◆ PROBLEM DETAILS ◆
Print nothing except the lines of the listing below from the line with "intros Hb Hm Hh Hc" to the line with "apply bool_decide_ext. naive_solver.", each exactly as written, both ends included.

◆ INPUT DATA ◆
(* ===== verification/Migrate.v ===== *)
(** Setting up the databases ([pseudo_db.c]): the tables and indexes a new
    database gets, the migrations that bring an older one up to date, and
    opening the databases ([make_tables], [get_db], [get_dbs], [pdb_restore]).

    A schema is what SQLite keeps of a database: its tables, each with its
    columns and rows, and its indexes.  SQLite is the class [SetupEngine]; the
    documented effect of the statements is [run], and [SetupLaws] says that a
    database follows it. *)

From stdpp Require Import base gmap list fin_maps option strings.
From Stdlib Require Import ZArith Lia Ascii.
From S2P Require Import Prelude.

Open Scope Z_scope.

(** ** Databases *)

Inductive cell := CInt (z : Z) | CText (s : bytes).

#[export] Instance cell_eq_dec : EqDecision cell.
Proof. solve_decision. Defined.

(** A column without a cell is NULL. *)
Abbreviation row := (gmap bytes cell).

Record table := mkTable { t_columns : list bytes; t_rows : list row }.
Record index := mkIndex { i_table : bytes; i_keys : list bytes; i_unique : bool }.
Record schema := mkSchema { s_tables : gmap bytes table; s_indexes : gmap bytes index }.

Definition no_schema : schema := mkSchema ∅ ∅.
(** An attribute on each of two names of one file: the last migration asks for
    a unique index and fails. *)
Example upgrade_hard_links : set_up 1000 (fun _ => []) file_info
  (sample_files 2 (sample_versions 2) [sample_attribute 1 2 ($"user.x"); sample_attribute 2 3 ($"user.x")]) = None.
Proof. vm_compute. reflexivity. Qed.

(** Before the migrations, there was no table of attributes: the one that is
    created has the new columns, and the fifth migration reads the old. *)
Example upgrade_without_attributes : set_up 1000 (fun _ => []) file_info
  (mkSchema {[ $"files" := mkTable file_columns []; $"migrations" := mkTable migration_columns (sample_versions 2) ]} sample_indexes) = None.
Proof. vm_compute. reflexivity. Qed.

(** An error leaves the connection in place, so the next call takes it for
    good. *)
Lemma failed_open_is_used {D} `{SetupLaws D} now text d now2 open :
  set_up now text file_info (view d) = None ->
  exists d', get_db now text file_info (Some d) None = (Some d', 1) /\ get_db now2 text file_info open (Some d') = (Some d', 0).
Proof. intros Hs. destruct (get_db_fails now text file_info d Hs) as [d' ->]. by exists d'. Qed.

==

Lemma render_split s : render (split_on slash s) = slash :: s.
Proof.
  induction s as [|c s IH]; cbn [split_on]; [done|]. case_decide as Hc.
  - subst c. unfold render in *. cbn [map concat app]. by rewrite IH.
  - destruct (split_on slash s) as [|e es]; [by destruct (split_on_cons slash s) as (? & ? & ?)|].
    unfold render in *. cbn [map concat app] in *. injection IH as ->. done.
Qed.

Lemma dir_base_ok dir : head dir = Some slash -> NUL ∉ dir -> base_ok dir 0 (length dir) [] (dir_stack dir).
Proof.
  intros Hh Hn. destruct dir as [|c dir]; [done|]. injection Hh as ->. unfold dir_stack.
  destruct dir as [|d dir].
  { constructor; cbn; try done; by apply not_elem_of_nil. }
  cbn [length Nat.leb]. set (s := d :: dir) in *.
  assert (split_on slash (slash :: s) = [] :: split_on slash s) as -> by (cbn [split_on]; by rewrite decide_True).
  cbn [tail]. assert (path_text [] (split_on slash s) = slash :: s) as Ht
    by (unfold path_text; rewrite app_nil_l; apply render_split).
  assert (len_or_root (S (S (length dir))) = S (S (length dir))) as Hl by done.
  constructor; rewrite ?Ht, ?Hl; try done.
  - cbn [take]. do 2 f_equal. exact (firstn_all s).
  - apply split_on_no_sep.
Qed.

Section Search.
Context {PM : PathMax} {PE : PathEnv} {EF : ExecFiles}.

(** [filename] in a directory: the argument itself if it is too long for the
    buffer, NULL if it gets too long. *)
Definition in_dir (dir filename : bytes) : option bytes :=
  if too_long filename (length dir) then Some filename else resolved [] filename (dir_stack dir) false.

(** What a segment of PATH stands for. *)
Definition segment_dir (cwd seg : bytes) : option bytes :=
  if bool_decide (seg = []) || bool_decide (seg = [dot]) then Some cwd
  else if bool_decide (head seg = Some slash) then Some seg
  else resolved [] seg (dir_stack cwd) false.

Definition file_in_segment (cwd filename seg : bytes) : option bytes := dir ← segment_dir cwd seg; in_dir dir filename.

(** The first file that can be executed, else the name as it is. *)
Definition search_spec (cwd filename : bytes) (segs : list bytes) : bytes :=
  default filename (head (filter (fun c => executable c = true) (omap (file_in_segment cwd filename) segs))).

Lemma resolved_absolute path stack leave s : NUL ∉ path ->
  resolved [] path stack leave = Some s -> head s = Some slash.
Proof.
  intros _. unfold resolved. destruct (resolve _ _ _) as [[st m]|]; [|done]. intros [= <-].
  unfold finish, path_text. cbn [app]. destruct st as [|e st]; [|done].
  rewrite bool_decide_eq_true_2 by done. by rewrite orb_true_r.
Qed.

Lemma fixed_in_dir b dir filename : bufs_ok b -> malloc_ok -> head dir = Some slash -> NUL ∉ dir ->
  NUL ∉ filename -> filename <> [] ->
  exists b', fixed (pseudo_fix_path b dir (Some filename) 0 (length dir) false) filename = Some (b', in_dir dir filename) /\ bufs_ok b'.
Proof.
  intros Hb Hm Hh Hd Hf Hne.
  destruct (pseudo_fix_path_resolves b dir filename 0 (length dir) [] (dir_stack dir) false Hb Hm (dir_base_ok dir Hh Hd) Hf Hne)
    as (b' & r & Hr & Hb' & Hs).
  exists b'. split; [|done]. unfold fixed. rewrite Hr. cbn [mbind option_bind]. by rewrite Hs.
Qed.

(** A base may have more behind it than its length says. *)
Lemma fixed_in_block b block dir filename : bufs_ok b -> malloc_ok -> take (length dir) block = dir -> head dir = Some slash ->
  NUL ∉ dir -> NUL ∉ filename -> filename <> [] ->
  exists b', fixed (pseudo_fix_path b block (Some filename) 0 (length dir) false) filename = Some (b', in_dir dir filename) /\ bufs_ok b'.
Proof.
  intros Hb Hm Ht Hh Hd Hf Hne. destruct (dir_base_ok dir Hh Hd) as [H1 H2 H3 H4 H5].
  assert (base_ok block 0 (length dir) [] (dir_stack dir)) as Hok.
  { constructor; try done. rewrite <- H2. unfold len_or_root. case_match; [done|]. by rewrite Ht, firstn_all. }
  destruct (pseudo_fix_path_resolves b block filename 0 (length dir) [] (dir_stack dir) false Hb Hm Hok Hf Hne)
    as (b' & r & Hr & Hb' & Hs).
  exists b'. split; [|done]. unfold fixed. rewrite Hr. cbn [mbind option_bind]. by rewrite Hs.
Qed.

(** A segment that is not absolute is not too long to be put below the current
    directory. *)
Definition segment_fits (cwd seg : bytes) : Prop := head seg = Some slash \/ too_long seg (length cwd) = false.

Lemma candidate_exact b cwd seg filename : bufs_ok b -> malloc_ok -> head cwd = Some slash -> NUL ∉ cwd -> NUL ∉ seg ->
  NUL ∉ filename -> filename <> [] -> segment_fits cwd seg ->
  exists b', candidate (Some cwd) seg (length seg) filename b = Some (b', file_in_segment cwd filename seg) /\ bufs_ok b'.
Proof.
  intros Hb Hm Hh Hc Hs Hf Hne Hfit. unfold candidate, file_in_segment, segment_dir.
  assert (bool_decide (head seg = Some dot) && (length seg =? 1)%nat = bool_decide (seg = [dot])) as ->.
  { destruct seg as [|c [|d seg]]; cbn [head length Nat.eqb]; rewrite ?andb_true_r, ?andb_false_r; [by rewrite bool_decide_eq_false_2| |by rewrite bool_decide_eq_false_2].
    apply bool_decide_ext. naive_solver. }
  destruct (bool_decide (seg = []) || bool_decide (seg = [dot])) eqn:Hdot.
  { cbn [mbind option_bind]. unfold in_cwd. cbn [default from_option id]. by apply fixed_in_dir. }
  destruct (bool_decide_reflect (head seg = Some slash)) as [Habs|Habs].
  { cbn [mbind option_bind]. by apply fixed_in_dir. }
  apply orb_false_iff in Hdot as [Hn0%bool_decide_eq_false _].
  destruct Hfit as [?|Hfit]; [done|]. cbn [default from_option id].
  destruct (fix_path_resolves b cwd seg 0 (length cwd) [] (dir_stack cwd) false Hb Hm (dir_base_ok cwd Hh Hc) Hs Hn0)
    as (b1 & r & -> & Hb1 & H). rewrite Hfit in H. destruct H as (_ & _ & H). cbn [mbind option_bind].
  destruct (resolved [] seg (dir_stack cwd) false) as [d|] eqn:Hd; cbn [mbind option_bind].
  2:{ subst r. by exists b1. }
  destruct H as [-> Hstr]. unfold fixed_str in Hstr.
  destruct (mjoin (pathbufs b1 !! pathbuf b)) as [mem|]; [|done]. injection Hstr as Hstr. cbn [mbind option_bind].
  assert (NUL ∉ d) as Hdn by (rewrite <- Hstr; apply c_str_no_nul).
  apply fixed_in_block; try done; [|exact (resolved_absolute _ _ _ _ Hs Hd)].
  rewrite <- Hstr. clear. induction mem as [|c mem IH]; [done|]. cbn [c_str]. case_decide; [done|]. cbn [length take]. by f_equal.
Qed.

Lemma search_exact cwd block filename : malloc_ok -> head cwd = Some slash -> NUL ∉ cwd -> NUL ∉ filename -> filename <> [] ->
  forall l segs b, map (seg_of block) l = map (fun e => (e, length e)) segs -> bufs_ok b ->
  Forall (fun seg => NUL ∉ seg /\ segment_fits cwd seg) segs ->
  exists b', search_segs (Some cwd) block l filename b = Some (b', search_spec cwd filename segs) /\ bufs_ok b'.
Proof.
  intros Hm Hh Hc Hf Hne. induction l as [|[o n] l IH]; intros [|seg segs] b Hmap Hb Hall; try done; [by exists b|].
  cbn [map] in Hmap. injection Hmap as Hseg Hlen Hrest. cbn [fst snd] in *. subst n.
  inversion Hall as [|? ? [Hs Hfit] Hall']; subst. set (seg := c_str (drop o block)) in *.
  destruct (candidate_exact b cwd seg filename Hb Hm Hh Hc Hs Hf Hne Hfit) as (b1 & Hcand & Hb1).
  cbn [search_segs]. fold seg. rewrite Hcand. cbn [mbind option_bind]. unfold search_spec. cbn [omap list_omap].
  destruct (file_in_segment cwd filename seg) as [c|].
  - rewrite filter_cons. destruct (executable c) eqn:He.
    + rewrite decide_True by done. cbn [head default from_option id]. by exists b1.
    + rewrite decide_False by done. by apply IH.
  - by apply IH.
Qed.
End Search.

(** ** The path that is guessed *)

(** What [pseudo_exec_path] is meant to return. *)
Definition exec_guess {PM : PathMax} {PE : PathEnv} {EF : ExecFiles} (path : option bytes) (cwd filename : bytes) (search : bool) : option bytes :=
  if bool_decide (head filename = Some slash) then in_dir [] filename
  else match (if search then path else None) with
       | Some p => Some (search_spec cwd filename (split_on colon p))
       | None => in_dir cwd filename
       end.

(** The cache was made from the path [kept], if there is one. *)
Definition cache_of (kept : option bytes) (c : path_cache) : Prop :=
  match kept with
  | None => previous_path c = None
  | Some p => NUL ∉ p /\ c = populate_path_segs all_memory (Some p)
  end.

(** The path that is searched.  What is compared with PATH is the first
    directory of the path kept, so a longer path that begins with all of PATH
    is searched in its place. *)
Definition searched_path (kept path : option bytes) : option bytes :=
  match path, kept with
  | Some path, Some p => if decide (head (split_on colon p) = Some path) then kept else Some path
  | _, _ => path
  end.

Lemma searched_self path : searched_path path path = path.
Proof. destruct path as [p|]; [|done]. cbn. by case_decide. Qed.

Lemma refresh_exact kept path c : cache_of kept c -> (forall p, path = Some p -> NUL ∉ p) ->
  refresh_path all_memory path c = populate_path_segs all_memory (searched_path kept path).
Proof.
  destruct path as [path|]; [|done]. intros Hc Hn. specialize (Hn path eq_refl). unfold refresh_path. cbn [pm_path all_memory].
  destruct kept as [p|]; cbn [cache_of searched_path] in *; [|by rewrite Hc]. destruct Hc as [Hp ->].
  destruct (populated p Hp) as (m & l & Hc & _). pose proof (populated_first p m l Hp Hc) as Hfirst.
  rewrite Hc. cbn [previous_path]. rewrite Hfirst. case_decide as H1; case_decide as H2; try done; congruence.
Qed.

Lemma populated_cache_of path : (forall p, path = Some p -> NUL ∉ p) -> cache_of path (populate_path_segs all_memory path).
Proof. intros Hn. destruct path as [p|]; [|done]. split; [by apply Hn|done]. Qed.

◆ SOLUTION BELOW ◆
  intros Hb Hm Hh Hc Hs Hf Hne Hfit. unfold candidate, file_in_segment, segment_dir.
  assert (bool_decide (head seg = Some dot) && (length seg =? 1)%nat = bool_decide (seg = [dot])) as ->.
  { destruct seg as [|c [|d seg]]; cbn [head length Nat.eqb]; rewrite ?andb_true_r, ?andb_false_r; [by rewrite bool_decide_eq_false_2| |by rewrite bool_decide_eq_false_2].
    apply bool_decide_ext. naive_solver. }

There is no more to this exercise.